[Assignment]
Repeat exactly, and only, the lines below starting at the line that contains "else raise (IOError" and ending at the line that contains "(** [config.thumb_sizes[podcast._thumb_dir].iteritems()] *)", inclusive of both.

--- START ---

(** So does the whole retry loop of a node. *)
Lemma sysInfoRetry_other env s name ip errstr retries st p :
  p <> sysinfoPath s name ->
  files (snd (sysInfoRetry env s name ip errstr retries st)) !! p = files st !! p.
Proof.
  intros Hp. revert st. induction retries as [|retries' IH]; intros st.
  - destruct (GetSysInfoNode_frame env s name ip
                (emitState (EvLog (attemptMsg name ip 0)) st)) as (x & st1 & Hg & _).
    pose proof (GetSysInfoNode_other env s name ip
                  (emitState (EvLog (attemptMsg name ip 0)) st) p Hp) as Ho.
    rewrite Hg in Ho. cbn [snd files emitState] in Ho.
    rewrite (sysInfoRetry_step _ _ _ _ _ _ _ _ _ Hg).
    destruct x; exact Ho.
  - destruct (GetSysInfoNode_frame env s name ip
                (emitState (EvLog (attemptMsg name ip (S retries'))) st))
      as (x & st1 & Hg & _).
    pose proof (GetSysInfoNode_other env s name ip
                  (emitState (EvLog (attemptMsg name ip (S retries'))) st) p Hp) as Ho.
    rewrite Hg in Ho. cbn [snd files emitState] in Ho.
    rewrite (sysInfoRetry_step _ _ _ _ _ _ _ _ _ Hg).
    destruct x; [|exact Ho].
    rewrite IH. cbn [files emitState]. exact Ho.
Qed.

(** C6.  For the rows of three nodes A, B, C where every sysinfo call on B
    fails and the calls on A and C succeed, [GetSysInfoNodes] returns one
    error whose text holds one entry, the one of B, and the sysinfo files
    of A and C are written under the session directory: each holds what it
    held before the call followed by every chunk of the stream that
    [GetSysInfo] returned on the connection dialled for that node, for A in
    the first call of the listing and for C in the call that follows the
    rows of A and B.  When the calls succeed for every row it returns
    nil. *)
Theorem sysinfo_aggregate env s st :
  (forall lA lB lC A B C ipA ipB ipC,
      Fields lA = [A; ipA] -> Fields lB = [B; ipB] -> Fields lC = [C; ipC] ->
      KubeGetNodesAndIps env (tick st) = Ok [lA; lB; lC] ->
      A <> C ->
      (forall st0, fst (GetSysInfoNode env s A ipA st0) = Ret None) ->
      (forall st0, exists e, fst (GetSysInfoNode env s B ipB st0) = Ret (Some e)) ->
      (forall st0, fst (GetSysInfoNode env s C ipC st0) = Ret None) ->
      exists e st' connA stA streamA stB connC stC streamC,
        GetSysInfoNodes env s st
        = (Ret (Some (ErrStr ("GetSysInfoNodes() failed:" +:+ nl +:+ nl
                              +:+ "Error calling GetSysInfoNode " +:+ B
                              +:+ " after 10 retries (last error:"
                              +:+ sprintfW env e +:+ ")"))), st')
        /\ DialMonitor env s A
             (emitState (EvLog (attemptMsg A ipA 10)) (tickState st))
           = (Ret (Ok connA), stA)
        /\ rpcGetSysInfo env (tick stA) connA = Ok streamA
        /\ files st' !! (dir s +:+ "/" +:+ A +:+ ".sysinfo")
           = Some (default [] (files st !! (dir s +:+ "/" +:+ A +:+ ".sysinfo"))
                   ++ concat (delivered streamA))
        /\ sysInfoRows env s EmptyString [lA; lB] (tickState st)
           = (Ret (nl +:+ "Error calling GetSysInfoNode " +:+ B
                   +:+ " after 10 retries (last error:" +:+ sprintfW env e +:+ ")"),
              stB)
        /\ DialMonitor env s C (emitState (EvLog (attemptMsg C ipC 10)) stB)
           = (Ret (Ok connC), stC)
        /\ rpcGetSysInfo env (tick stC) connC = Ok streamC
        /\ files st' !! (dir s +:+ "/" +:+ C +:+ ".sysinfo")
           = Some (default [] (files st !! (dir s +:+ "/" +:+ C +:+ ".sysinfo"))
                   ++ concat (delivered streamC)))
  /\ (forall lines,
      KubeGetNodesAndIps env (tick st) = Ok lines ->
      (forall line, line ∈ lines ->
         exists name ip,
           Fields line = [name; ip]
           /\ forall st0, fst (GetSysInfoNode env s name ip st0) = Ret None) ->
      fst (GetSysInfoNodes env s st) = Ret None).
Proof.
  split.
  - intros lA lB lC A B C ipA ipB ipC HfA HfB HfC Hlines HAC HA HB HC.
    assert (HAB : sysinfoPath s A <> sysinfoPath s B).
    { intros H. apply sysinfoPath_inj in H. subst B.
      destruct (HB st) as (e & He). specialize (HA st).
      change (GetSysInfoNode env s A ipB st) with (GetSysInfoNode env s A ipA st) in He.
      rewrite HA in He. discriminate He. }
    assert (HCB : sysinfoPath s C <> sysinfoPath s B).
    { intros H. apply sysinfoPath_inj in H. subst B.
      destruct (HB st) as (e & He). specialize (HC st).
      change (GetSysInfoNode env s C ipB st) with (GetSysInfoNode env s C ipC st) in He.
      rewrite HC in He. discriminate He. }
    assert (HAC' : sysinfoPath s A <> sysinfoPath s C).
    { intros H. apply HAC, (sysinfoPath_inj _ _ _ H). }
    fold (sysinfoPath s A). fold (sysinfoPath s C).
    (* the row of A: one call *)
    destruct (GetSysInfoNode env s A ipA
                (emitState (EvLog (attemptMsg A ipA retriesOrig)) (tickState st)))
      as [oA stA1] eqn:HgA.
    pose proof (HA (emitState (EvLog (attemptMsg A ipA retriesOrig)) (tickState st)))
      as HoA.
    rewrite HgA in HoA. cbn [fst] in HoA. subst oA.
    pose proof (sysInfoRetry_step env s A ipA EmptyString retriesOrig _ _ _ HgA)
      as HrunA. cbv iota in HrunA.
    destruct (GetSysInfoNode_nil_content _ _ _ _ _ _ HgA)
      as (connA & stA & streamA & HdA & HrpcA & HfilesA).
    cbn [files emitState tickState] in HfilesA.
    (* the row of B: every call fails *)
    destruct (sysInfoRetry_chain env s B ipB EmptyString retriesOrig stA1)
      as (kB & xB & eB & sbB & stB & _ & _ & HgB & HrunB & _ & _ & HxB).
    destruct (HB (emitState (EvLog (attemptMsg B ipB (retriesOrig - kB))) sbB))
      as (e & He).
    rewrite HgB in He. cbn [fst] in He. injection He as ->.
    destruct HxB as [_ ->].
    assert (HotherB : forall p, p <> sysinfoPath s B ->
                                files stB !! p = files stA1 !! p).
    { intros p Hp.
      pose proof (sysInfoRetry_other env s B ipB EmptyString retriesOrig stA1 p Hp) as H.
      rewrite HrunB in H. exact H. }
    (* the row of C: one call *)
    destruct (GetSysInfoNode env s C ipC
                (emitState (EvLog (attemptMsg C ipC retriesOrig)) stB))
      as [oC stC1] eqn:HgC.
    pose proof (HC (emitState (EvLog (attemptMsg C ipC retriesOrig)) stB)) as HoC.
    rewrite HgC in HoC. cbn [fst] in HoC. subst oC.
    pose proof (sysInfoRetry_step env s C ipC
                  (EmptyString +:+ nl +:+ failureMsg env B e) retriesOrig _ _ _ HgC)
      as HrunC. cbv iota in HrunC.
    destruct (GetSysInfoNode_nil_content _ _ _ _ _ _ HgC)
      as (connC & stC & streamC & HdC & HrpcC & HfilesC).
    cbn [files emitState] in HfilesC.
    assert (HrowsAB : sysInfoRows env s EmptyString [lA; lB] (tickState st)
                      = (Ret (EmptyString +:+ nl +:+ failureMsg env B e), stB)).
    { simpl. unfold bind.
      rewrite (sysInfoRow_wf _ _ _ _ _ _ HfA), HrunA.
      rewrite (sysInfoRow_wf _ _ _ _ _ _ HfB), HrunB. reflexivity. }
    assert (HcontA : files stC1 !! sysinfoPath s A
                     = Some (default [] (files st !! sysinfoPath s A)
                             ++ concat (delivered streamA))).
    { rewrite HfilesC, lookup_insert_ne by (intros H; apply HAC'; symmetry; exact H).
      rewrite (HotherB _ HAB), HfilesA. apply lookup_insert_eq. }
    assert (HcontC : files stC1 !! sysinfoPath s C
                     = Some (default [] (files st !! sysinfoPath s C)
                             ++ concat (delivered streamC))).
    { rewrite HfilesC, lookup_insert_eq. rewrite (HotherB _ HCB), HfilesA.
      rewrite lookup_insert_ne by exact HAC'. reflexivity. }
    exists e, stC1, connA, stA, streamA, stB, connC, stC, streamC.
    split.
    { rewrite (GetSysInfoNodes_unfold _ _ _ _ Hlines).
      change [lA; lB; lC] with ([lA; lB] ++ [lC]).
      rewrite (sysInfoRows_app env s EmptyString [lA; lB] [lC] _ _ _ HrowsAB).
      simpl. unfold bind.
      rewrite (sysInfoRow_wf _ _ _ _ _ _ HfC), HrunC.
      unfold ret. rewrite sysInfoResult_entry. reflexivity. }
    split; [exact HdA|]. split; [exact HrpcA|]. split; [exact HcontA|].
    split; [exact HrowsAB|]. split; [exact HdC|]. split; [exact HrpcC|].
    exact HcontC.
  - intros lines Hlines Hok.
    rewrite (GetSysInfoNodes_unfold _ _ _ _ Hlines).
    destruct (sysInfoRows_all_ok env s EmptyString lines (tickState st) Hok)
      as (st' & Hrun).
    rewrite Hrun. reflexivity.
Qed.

--- END ---
--- START ---

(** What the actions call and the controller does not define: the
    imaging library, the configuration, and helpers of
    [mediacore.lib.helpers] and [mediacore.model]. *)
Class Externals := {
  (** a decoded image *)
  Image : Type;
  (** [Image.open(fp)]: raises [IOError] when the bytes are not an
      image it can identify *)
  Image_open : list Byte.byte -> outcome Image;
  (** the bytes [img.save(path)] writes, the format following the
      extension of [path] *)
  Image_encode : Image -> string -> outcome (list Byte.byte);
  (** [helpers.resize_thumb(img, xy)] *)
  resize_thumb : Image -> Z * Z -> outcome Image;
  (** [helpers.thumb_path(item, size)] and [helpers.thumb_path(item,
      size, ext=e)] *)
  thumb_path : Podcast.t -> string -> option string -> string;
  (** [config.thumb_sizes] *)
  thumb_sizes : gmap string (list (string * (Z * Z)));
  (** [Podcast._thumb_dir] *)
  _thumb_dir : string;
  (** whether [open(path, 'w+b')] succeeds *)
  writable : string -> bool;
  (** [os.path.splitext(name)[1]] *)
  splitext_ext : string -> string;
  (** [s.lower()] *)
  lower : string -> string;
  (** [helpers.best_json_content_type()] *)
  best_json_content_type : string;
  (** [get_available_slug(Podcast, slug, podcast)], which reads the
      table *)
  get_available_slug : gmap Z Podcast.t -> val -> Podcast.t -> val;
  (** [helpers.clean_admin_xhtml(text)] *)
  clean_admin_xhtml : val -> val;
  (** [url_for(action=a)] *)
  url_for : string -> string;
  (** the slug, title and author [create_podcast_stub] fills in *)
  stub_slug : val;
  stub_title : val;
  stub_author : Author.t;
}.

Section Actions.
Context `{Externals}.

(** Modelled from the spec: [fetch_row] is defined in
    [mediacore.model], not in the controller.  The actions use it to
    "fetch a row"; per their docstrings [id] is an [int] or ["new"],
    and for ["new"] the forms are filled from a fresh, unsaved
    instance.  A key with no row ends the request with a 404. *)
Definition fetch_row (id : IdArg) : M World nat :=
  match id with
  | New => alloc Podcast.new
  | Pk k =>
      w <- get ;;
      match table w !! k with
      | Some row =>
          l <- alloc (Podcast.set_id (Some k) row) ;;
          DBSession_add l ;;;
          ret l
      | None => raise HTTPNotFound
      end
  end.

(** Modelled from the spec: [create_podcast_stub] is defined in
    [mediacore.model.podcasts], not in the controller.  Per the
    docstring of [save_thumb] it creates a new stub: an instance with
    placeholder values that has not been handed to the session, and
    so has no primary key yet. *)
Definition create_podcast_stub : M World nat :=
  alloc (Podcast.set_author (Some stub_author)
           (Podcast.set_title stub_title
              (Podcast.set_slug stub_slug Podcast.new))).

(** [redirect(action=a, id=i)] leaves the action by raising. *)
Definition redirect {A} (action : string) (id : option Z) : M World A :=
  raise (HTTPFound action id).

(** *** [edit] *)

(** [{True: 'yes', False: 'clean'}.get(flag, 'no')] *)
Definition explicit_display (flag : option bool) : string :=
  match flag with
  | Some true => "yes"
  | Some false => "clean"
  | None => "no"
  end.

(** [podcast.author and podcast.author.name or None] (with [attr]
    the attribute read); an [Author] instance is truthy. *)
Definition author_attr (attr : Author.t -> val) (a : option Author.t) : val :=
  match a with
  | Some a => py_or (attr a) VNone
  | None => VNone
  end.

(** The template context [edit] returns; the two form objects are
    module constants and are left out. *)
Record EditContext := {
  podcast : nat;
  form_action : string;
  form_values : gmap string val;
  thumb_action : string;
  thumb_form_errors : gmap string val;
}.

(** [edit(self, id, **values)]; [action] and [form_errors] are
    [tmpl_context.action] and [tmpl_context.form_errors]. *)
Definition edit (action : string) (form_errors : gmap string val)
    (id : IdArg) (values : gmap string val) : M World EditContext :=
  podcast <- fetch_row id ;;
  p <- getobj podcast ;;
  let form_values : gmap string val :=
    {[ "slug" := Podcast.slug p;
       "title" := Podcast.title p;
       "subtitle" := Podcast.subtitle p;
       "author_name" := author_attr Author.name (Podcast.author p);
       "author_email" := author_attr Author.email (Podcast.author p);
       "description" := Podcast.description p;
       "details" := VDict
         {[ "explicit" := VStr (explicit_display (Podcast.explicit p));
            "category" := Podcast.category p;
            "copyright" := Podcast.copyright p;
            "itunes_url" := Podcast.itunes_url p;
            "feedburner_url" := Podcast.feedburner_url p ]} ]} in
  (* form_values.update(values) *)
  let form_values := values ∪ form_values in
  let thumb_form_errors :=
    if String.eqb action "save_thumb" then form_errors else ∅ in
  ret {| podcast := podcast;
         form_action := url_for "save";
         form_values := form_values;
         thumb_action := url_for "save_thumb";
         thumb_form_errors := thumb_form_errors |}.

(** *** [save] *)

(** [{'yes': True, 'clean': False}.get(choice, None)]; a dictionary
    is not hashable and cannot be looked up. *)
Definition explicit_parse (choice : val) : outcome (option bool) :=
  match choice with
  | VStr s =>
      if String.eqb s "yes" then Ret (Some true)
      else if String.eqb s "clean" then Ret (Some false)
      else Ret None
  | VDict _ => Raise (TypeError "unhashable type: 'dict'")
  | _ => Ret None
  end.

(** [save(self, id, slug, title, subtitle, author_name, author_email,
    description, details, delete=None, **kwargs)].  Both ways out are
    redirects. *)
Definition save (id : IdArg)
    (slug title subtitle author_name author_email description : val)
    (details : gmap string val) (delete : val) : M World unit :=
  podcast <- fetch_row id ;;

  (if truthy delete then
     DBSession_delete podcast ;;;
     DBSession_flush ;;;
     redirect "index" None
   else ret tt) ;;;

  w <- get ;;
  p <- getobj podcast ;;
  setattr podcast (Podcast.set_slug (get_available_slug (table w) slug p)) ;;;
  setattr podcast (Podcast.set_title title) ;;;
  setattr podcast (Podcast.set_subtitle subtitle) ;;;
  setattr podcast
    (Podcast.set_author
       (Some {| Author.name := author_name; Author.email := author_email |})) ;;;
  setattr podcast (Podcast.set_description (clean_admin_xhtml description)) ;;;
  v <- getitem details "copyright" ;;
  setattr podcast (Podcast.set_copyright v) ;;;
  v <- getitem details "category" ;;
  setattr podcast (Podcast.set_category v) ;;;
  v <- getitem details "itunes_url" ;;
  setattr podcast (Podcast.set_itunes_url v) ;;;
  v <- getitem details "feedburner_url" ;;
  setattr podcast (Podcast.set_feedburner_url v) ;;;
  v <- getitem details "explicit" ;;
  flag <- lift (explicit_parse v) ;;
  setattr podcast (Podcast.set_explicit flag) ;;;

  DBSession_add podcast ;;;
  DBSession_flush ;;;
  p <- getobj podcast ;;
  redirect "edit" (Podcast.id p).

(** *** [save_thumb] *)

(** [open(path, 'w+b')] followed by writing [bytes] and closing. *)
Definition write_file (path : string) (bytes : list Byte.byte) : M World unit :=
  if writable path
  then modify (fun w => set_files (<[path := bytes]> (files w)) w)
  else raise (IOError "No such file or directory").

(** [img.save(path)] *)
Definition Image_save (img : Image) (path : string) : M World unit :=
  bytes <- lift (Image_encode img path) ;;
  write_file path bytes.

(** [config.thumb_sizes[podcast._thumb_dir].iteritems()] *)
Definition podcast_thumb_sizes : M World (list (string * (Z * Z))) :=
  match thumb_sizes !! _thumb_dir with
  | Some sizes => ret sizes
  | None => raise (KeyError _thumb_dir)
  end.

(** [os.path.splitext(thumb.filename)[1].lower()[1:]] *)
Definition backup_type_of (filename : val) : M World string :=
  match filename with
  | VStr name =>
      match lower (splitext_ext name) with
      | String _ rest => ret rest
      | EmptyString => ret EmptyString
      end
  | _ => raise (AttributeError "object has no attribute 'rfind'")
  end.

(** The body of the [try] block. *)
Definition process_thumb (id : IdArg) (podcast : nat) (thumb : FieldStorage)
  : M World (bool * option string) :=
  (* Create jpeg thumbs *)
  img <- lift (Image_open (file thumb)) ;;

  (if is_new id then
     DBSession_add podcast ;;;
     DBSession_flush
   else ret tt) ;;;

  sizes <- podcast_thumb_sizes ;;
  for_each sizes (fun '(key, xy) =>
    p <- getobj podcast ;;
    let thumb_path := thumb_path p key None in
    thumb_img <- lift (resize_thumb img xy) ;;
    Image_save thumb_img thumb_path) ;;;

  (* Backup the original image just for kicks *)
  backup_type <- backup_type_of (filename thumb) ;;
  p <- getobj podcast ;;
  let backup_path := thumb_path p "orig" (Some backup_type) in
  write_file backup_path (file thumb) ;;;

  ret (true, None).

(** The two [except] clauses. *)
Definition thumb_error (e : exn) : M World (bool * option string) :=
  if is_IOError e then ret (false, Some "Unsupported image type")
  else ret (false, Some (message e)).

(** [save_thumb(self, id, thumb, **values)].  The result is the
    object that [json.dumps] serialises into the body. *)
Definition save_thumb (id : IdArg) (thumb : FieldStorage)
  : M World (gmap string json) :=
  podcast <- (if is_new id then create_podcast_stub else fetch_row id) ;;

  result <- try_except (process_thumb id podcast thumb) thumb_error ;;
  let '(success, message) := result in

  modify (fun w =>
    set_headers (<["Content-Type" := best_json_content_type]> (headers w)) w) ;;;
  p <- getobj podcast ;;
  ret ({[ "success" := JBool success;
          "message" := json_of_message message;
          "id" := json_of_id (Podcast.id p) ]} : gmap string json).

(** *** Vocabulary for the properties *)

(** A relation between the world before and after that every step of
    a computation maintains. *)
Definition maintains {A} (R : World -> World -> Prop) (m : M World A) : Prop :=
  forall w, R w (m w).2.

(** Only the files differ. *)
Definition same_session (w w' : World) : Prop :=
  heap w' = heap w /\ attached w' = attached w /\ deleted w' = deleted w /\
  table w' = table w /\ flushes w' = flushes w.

--- END ---
--- START ---

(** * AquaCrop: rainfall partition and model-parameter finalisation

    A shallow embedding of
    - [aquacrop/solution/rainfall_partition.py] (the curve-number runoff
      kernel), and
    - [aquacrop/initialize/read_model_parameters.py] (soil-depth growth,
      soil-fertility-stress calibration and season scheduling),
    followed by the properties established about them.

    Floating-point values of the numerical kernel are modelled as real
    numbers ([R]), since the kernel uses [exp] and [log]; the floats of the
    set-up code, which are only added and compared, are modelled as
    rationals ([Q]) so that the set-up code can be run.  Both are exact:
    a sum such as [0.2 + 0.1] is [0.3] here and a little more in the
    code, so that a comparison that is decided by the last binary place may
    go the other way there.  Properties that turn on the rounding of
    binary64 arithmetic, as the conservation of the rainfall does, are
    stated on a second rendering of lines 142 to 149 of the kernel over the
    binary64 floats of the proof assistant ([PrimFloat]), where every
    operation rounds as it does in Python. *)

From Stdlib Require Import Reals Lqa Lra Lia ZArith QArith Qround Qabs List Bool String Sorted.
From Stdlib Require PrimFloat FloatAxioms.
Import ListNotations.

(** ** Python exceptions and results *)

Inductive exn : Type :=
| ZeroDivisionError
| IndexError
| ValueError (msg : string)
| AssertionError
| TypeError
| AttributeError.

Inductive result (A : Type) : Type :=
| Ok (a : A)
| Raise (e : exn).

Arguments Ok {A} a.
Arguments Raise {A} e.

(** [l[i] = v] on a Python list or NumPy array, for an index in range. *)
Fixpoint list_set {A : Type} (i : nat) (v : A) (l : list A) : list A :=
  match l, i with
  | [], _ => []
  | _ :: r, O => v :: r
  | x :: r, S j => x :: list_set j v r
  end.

--- END ---

[Result of the exercise]
  else raise (IOError "No such file or directory").

(** [img.save(path)] *)
Definition Image_save (img : Image) (path : string) : M World unit :=
  bytes <- lift (Image_encode img path) ;;
  write_file path bytes.

(** [config.thumb_sizes[podcast._thumb_dir].iteritems()] *)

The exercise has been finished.